A pair of lazy data frames backed by database queries.

by

A join specification created with join_by(), or a character vector of variables to join by.

If NULL, the default, *_join() will perform a natural join, using all variables in common across x and y. A message lists the variables so that you can check they're correct; suppress the message by supplying by explicitly.

To join on different variables between x and y, use a join_by() specification. For example, join_by(a == b) will match x$a to y$b.

To join by multiple variables, use a join_by() specification with multiple expressions. For example, join_by(a == b, c == d) will match x$a to y$b and x$c to y$d. If the column names are the same between x and y, you can shorten this by listing only the variable names, like join_by(a, c).

join_by() can also be used to perform inequality, rolling, and overlap joins. See the documentation at ?join_by for details on these types of joins.

For simple equality joins, you can alternatively specify a character vector of variable names to join by. For example, by = c("a", "b") joins x$a to y$a and x$b to y$b.

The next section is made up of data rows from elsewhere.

(** The closure variable [timeoutId], the host's timers and clock, and
    the applications of [fn] made so far. *)
Record state : Type := State {
  now : nat;
  next_id : nat;
  pending : list timer;
  timeoutId : option nat;
  applied : list A
}.

Definition init : state := State 0 1 [] None [].

(** [clearTimeout(id)]: [undefined] and unknown identifiers are ignored. *)
Definition clearTimeout (id : option nat) (ts : list timer) : list timer :=
  match id with
  | Some i => List.filter (λ t, negb (timer_id t =? i)%nat) ts
  | None => ts
  end.

(** One call of the function returned by [debounce(fn, delay)]:
    [clearTimeout(timeoutId); timeoutId = setTimeout(..., delay)]. *)
Definition debounced (args : A) (s : state) : state :=
  let ts := clearTimeout (timeoutId s) (pending s) in
  State (now s) (S (next_id s))
        (ts ++ [Timer (next_id s) (now s + delay) args])
        (Some (next_id s))
        (applied s).

(** The host runs a pending timer: only from its due time on, and once. *)
Definition fire (id : nat) (s : state) : option state :=
  match List.find (λ t, (timer_id t =? id)%nat) (pending s) with
  | Some t =>
      if (due t <=? now s)%nat
      then Some (State (now s) (next_id s)
                       (List.filter (λ t', negb (timer_id t' =? id)%nat) (pending s))
                       (timeoutId s)
                       (applied s ++ [captured t]))
      else None
  | None => None
  end.

Definition wait (d : nat) (s : state) : state :=
  State (now s + d) (next_id s) (pending s) (timeoutId s) (applied s).

(** What can happen to a debounced function: it is invoked, time passes,
    or the host runs one of its timers. *)
Inductive event : Type :=
| Invoke (args : A)
| Wait (d : nat)
| Fire (id : nat).

Definition step (s : state) (e : event) : option state :=
  match e with
  | Invoke args => Some (debounced args s)
  | Wait d => Some (wait d s)
  | Fire id => fire id s
  end.

(** A history is a list of events; [run] is [None] when the history asks
    the host for a timer that is not pending or not yet due. *)
Fixpoint run (s : state) (es : list event) : option state :=
  match es with
  | [] => Some s
  | e :: rest =>
      match step s e with
      | Some s' => run s' rest
      | None => None
      end
  end.

(** Every invocation but the first comes less than [delay] after the one
    before it.  [since] is the time elapsed since the last invocation. *)
Fixpoint spaced (since : option nat) (es : list event) : bool :=
  match es with
  | [] => true
  | Invoke _ :: rest =>
      match since with
      | Some g => (g <? delay)%nat
      | None => true
      end && spaced (Some 0) rest
  | Wait d :: rest => spaced ((λ g, g + d) <$> since) rest
  | Fire _ :: rest => spaced since rest
  end.

(** The arguments of the last invocation in a history. *)
Fixpoint last_invoke (es : list event) : option A :=
  match es with
  | [] => None
  | Invoke a :: rest =>
      match last_invoke rest with
      | Some b => Some b
      | None => Some a
      end
  | _ :: rest => last_invoke rest
  end.

(** Two predicates on states, for the statements.  At most one timer is
    pending, and [timeoutId] names it: *)
Definition one_timer (s : state) : Prop :=
  pending s = [] ∨ ∃ t, pending s = [t] ∧ timeoutId s = Some (timer_id t).

(** Where a well-spaced history stands, [since] being the time since the
    last invocation and [cur] its arguments: its timer is pending and [fn]
    has not run, or the timer has run and [fn] ran once. *)
Definition standing (since : option nat) (cur : option A) (s : state) : Prop :=
  match since, cur with
  | None, None => pending s = [] ∧ applied s = []
  | Some g, Some a =>
      (∃ id due, pending s = [Timer id due a] ∧ timeoutId s = Some id
               ∧ due + g = now s + delay ∧ applied s = [])
      ∨ (pending s = [] ∧ applied s = [a] ∧ delay ≤ g)
  | _, _ => False
  end.
(** C3 (action-node routing counts).  Let [n] be a node with description
    ["action"] whose content is the sequence [con], and let the decoder
    return chat messages or values [handleMessage] has no case for.  Of
    the values one [dispatch] passes to [handle], as many are raw envelopes
    as [con] has raw envelopes (k), and as many are chat messages as [con]
    has raw envelopes that decode to one (d).  The trace is, for each
    submitted value in turn, the entry into [handle] followed by one
    goroutine on each handler that has the value's method and on no
    other.  An element of [con] that does not decode to a chat message
    contributes the fan-out of the raw envelope and a call of [handle]
    that starts nothing. *)
Theorem dispatch_action_counts (wac : Conn) (n : Node) (con : list value) :
  decoder_range parseProtoMessage →
  Description n = "action" → Content n = VSlice con →
  let t := dispatch parseProtoMessage wac (VNode n) in
  length (filter (λ m, is_raw m) (submissions t))
    = length (filter (λ x, is_raw x) con) ∧
  length (filter (λ m, is_chat m) (submissions t))
    = length (filter (λ x, decodes parseProtoMessage x) con) ∧
  t = submissions t ≫= (λ m, EnterHandle m :: fan_out_of m (handler wac)) ∧
  ∀ l1 p l2,
    con = l1 ++ VWebMessageInfo p :: l2 →
    is_chat (parseProtoMessage p) = false →
    t = dispatch parseProtoMessage wac (VNode (with_content n l1))
        ++ (EnterHandle (VWebMessageInfo p)
              :: fan_out (HandleRawMessage p) (handler wac))
        ++ [EnterHandle (parseProtoMessage p)]
        ++ dispatch parseProtoMessage wac (VNode (with_content n l2)).
Proof.
  intros Hdec Hd Hc t. subst t.
  rewrite (dispatch_action _ _ _ Hd Hc), submissions_action.
  split; [by apply action_raw_count|].
  split; [apply action_chat_count|].
  split; [apply action_trace|].
  intros l1 p l2 -> Hmiss.
  rewrite !(dispatch_action _ (with_content n _) _ Hd eq_refl).
  rewrite for_range_app. f_equal.
  change (for_range (?x :: ?l) ?b) with (b x ++ for_range l b).
  unfold action_element at 1, handle.
  rewrite (handleMessage_unrecognized (parseProtoMessage p))
    by (by apply decoder_miss).
  rewrite (handleMessage_recognized _ (HandleRawMessage p)) by done.
  by rewrite <- !app_assoc.
Qed.

(** C5 (contacts response).  For a node with description ["response"]
    whose attribute ["type"] is ["contacts"], the whole trace of
    [dispatch] is one call of [updateContacts] with the node's content:
    nothing is passed to [handle] and no goroutine is started. *)
Theorem dispatch_contacts_response (wac : Conn) (n : Node) :
  Description n = "response" →
  map_index (Attributes n) "type" = "contacts" →
  let t := dispatch parseProtoMessage wac (VNode n) in
  t = [UpdateContacts (Content n)] ∧
  filter (λ e, is_update_contacts e) t = [UpdateContacts (Content n)] ∧
  submissions t = [] ∧
  filter (λ e, is_go e) t = [].
Proof.
  intros Hd Ht t. subst t. unfold dispatch.
  rewrite decide_False by (by rewrite Hd).
  by rewrite decide_True by done.
Qed.
Lemma addRtxCodecs_parents (remoteRtxMap : RtxMap) (n fuel i : nat)
    (codecs result : list Codec.t) :
  parentsInv remoteRtxMap n i codecs ->
  addRtxCodecs fuel remoteRtxMap i codecs = Some result ->
  parentsInv remoteRtxMap n (List.length result) result.
Proof.
  revert i codecs. induction fuel as [|fuel IH]; intros i codecs Hinv;
    [discriminate|].
  cbn [addRtxCodecs].
  destruct (nth_error codecs i) as [c|] eqn:Hc.
  - assert (Hi : (i < List.length codecs)%nat)
      by (apply nth_error_Some; congruence).
    destruct (rtxCodecFor remoteRtxMap c) as [rtx|] eqn:Hrtx.
    + apply IH. intros idx r Hn Hidx.
      apply nth_error_snoc_cases in Hidx. destruct Hidx as [Hidx|[-> ->]].
      * destruct (Hinv idx r Hn Hidx) as [j [p [Hj [Hji [Hp Hr]]]]].
        exists j, p. repeat split; try lia; [|exact Hr].
        apply nth_error_snoc_old. exact Hp.
      * exists i, c. repeat split; try lia; [|exact Hrtx].
        apply nth_error_snoc_old. exact Hc.
    + apply IH. intros idx r Hn Hidx.
      destruct (Hinv idx r Hn Hidx) as [j [p [Hj [Hji [Hp Hr]]]]].
      exists j, p. repeat split; try lia; assumption.
  - intros Hr. inversion Hr; subst result.
    intros idx r Hn Hidx.
    destruct (Hinv idx r Hn Hidx) as [j [p [Hj [Hji [Hp Hr']]]]].
    exists j, p. repeat split; try lia; try assumption.
    apply nth_error_Some. congruence.
Qed.

(** X16: in the returned codecs, every entry after the negotiated primary
    codecs is an RTX entry built for an entry that comes before it in the
    result: it has the name "rtx", the kind and clock rate of that entry, an
    apt parameter equal to that entry's payload type, and the payload type
    that the remote RTX map gives for it. *)
Theorem rtx_entries_follow_their_parent
    (localFullCapabilities filterWithCapabilities result : RtpCapabilities.t)
    (fuel idx : nat) (r : Codec.t) :
  getLocalCapabilities fuel localFullCapabilities filterWithCapabilities
  = Some result ->
  (List.length
     (primaries localFullCapabilities
        (RtpCapabilities.codecs filterWithCapabilities)) <= idx)%nat ->
  nth_error (RtpCapabilities.codecs result) idx = Some r ->
  exists j p,
    (j < idx)%nat /\
    nth_error (RtpCapabilities.codecs result) j = Some p /\
    Codec.name r = "rtx" /\
    Codec.kind r = Codec.kind p /\
    Codec.clockRate r = Codec.clockRate p /\
    Codec.parameters r = [("apt", VNum (Codec.preferredPayloadType p))] /\
    JsMap.get
      (snd (negotiateCodecs localFullCapabilities
              (RtpCapabilities.codecs filterWithCapabilities)))
      (Some (VNum (Codec.preferredPayloadType p)))
    = Some (Codec.preferredPayloadType r).
Proof.
  unfold getLocalCapabilities, primaries.
  set (st := negotiateCodecs localFullCapabilities
               (RtpCapabilities.codecs filterWithCapabilities)).
  destruct (addRtxCodecs fuel (snd st) 0 (fst st)) as [codecs|] eqn:Hadd;
    [|discriminate].
  intros Hr Hn Hidx. inversion Hr; subst result. simpl in Hidx |- *.
  assert (Hinv : parentsInv (snd st) (List.length (fst st)) 0 (fst st)).
  { intros k e Hk He. exfalso.
    assert (k < List.length (fst st))%nat by (apply nth_error_Some; congruence).
    lia. }
  destruct (addRtxCodecs_parents _ _ _ _ _ _ Hinv Hadd idx r Hn Hidx)
    as [j [p [Hj [_ [Hp Hrtx]]]]].
  exists j, p. split; [exact Hj|]. split; [exact Hp|].
  unfold rtxCodecFor in Hrtx.
  destruct (JsMap.get (snd st) (Some (VNum (Codec.preferredPayloadType p))))
    as [v|] eqn:Hv; [|discriminate].
  inversion Hrtx; subst r. simpl. auto.
Qed.

(** *** Termination of the negotiation *)

Lemma snd_codecStep (localFullCapabilities : RtpCapabilities.t)
    (st : list Codec.t * RtxMap) (remoteCodec : Codec.t) :
  snd (codecStep localFullCapabilities st remoteCodec)
  = if isRtx remoteCodec
    then JsMap.set (snd st) (JsMap.get (Codec.parameters remoteCodec) "apt")
           (Codec.preferredPayloadType remoteCodec)
    else snd st.
Proof.
  unfold codecStep, isRtx.
  destruct (strictEq _ "rtx"); [reflexivity|].
  destruct (findLocalCodec _ _); reflexivity.
Qed.

(** Every entry of the RTX map comes from a remote RTX codec. *)
Lemma rtxMap_entries (localFullCapabilities : RtpCapabilities.t)
    (remoteCodecs : list Codec.t) (k : option jsval) (v : Z) :
  JsMap.get (snd (negotiateCodecs localFullCapabilities remoteCodecs)) k
  = Some v ->
  exists rc,
    In rc remoteCodecs /\ isRtx rc = true /\
    JsMap.get (Codec.parameters rc) "apt" = k /\
    Codec.preferredPayloadType rc = v.
Proof.
  unfold negotiateCodecs.
  induction remoteCodecs as [|rc l IH] using rev_ind; [discriminate|].
  rewrite fold_left_snoc, snd_codecStep.
  destruct (isRtx rc) eqn:Hrtx.
  - intros Hg.
    destruct (eq_dec k (JsMap.get (Codec.parameters rc) "apt")) as [->|Hne].
    + rewrite get_set_same in Hg. inversion Hg; subst v.
      exists rc. rewrite in_app_iff. simpl. auto.
    + rewrite get_set_other in Hg by exact Hne.
      destruct (IH Hg) as [rc' [Hin Hrest]].
      exists rc'. rewrite in_app_iff. auto.
  - intros Hg. destruct (IH Hg) as [rc' [Hin Hrest]].
    exists rc'. rewrite in_app_iff. auto.
Qed.

(** Every negotiated primary codec has the payload type of a remote codec
    that is not an RTX codec. *)
Lemma primaries_payloads (localFullCapabilities : RtpCapabilities.t)
    (remoteCodecs : list Codec.t) :
  map Codec.preferredPayloadType (primaries localFullCapabilities remoteCodecs)
  = map Codec.preferredPayloadType
      (filter (isMatched localFullCapabilities) remoteCodecs).
Proof.
  rewrite primaries_flat_map.
  induction remoteCodecs as [|rc l IH]; [reflexivity|].
  simpl. rewrite map_app, IH. unfold primaryOf, isMatched.
  destruct (isRtx rc); [reflexivity|]. simpl.
  destruct (findLocalCodec localFullCapabilities rc); reflexivity.
Qed.

Lemma NoDup_map_filter {A B : Type} (f : A -> B) (g : A -> bool) (l : list A) :
  NoDup (map f l) -> NoDup (map f (filter g l)).
Proof.
  induction l as [|x l IH]; simpl; intros Hnd; [constructor|].
  inversion Hnd as [|? ? Hni Hnd']; subst.
  destruct (g x); simpl; [|auto].
  constructor; [|auto].
  intros Hin. apply Hni. apply in_map_iff in Hin.
  destruct Hin as [y [Hy Hin]]. apply filter_In in Hin.
  rewrite <- Hy. apply in_map. apply Hin.
Qed.

Lemma NoDup_map_inj {A B : Type} (f : A -> B) (l : list A) (x y : A) :
  NoDup (map f l) -> In x l -> In y l -> f x = f y -> x = y.
Proof.
  induction l as [|a l IH]; simpl; intros Hnd Hx Hy Heq; [contradiction|].
  inversion Hnd as [|? ? Hni Hnd']; subst.
  destruct Hx as [->|Hx], Hy as [->|Hy].
  - reflexivity.
  - exfalso. apply Hni. rewrite Heq. apply in_map. exact Hy.
  - exfalso. apply Hni. rewrite <- Heq. apply in_map. exact Hx.
  - auto.
Qed.

Section Termination.
Variable localFullCapabilities : RtpCapabilities.t.
Variable remoteCodecs : list Codec.t.
Hypothesis distinct :
  NoDup (map Codec.preferredPayloadType remoteCodecs).

Let st := negotiateCodecs localFullCapabilities remoteCodecs.
Let remotePayloads := map Codec.preferredPayloadType remoteCodecs.

Lemma rtxMap_injective (k1 k2 : option jsval) (v : Z) :
  JsMap.get (snd st) k1 = Some v -> JsMap.get (snd st) k2 = Some v -> k1 = k2.
Proof.
  intros H1 H2.
  destruct (rtxMap_entries _ _ _ _ H1) as [rc1 [Hin1 [_ [Hk1 Hv1]]]].
  destruct (rtxMap_entries _ _ _ _ H2) as [rc2 [Hin2 [_ [Hk2 Hv2]]]].
  assert (rc1 = rc2)
    by (apply (NoDup_map_inj _ _ _ _ distinct Hin1 Hin2); congruence).
  congruence.
Qed.

Lemma rtxMap_value_not_primary (k : option jsval) (v : Z) :
  JsMap.get (snd st) k = Some v ->
  ~ In v (map Codec.preferredPayloadType (fst st)).
Proof.
  intros Hg Hin.
  destruct (rtxMap_entries _ _ _ _ Hg) as [rc [Hrc [Hrtx [_ Hv]]]].
  change (fst st) with (primaries localFullCapabilities remoteCodecs) in Hin.
  rewrite primaries_payloads in Hin. apply in_map_iff in Hin.
  destruct Hin as [rc' [Hpt Hin']]. apply filter_In in Hin'.
  destruct Hin' as [Hrc' Hm].
  assert (rc' = rc)
    by (apply (NoDup_map_inj _ _ _ _ distinct Hrc' Hrc); congruence).
  subst rc'. unfold isMatched in Hm. rewrite Hrtx in Hm. discriminate.
Qed.

Lemma rtxMap_value_remote (k : option jsval) (v : Z) :
  JsMap.get (snd st) k = Some v -> In v remotePayloads.
Proof.
  intros Hg.
  destruct (rtxMap_entries _ _ _ _ Hg) as [rc [Hrc [_ [_ Hv]]]].
  subst v. apply in_map. exact Hrc.
Qed.

Lemma primaries_payloadsInv : payloadsInv remotePayloads (fst st).
Proof.
  change (fst st) with (primaries localFullCapabilities remoteCodecs).
  unfold payloadsInv. rewrite primaries_payloads. split.
  - apply NoDup_map_filter. exact distinct.
  - intros p Hp. apply in_map_iff in Hp. destruct Hp as [rc [<- Hin]].
    apply filter_In in Hin. apply in_map. apply Hin.
Qed.

(** One more entry keeps the payload types distinct: what is pushed for the
    entry at [i] has a payload type that no entry has yet. *)
Lemma push_keeps_distinct (i : nat) (codecs : list Codec.t) (c rtx : Codec.t) :
  payloadsInv remotePayloads codecs ->
  parentsInv (snd st) (List.length (fst st)) i codecs ->
  (forall idx e, (idx < List.length (fst st))%nat ->
                 nth_error codecs idx = Some e ->
                 In (Codec.preferredPayloadType e)
                   (map Codec.preferredPayloadType (fst st))) ->
  nth_error codecs i = Some c ->
  rtxCodecFor (snd st) c = Some rtx ->
  payloadsInv remotePayloads (codecs ++ [rtx]).
Proof.
  intros [Hnd Hincl] Hpar Hprim Hc Hrtx.
  unfold rtxCodecFor in Hrtx.
  destruct (JsMap.get (snd st) (Some (VNum (Codec.preferredPayloadType c))))
    as [v|] eqn:Hv; [|discriminate].
  assert (Hpt : Codec.preferredPayloadType rtx = v)
    by (inversion Hrtx; reflexivity).
  unfold payloadsInv. rewrite map_app. simpl. rewrite Hpt. split.
  - pose proof Hnd as Hnd0.
    apply NoDup_rev in Hnd. rewrite <- (rev_involutive (_ ++ _)).
    apply NoDup_rev. rewrite rev_unit. constructor; [|exact Hnd].
    rewrite <- in_rev. intros Hin.
    apply In_nth_error in Hin. destruct Hin as [idx Hidx].
    rewrite nth_error_map in Hidx.
    destruct (nth_error codecs idx) as [e|] eqn:He; [|discriminate].
    simpl in Hidx. inversion Hidx as [Hev].
    destruct (Nat.lt_ge_cases idx (List.length (fst st))) as [Hlt|Hge].
    + apply (rtxMap_value_not_primary _ _ Hv). rewrite <- Hev.
      exact (Hprim idx e Hlt He).
    + destruct (Hpar idx e Hge He) as [j [p [_ [Hji [Hp Hr]]]]].
      unfold rtxCodecFor in Hr.
      destruct (JsMap.get (snd st) (Some (VNum (Codec.preferredPayloadType p))))
        as [w|] eqn:Hw; [|discriminate].
      assert (w = v) by (inversion Hr; subst e; simpl in Hev; exact Hev).
      subst w.
      pose proof (rtxMap_injective _ _ _ Hw Hv) as Hkeys.
      assert (Hsame : Codec.preferredPayloadType p
                      = Codec.preferredPayloadType c) by congruence.
      assert (j = i).
      { apply (proj1 (NoDup_nth_error _) Hnd0).
        - rewrite length_map. apply nth_error_Some. congruence.
        - rewrite !nth_error_map, Hp, Hc. simpl. congruence. }
      lia.
  - intros p Hp. apply in_app_iff in Hp. destruct Hp as [Hp|[<-|[]]].
    + apply Hincl. exact Hp.
    + exact (rtxMap_value_remote _ _ Hv).
Qed.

If variable names differ between x and y, use a named character vector like by = c("x_a" = "y_a", "x_b" = "y_b").

To perform a cross-join, generating all combinations of x and y, see cross_join().

copy

If x and y are not from the same data source, copy controls how y is copied into the same source as x. There are three options:

  • "none", the default, will error if y needs to be copied. This ensures that you don't accidentally copy large datasets from R to the database.

  • "temp-table": copies y into a temporary table in the same database as x. *_join() will automatically run ANALYZE on the created table in the hope that this will make your queries as efficient as possible by giving more data to the query planner.

  • "inline": y will be inlined into the query using copy_inline(). This is should faster for small datasets and doesn't require write access.

TRUE ("temp-table") and FALSE ("none") are also accepted for backward compatibility.

suffix

If there are non-joined duplicate variables in x and y, these suffixes will be added to the output to disambiguate them. Should be a character vector of length 2.

...

Other parameters passed onto methods.

keep

Should the join keys from both x and y be preserved in the output?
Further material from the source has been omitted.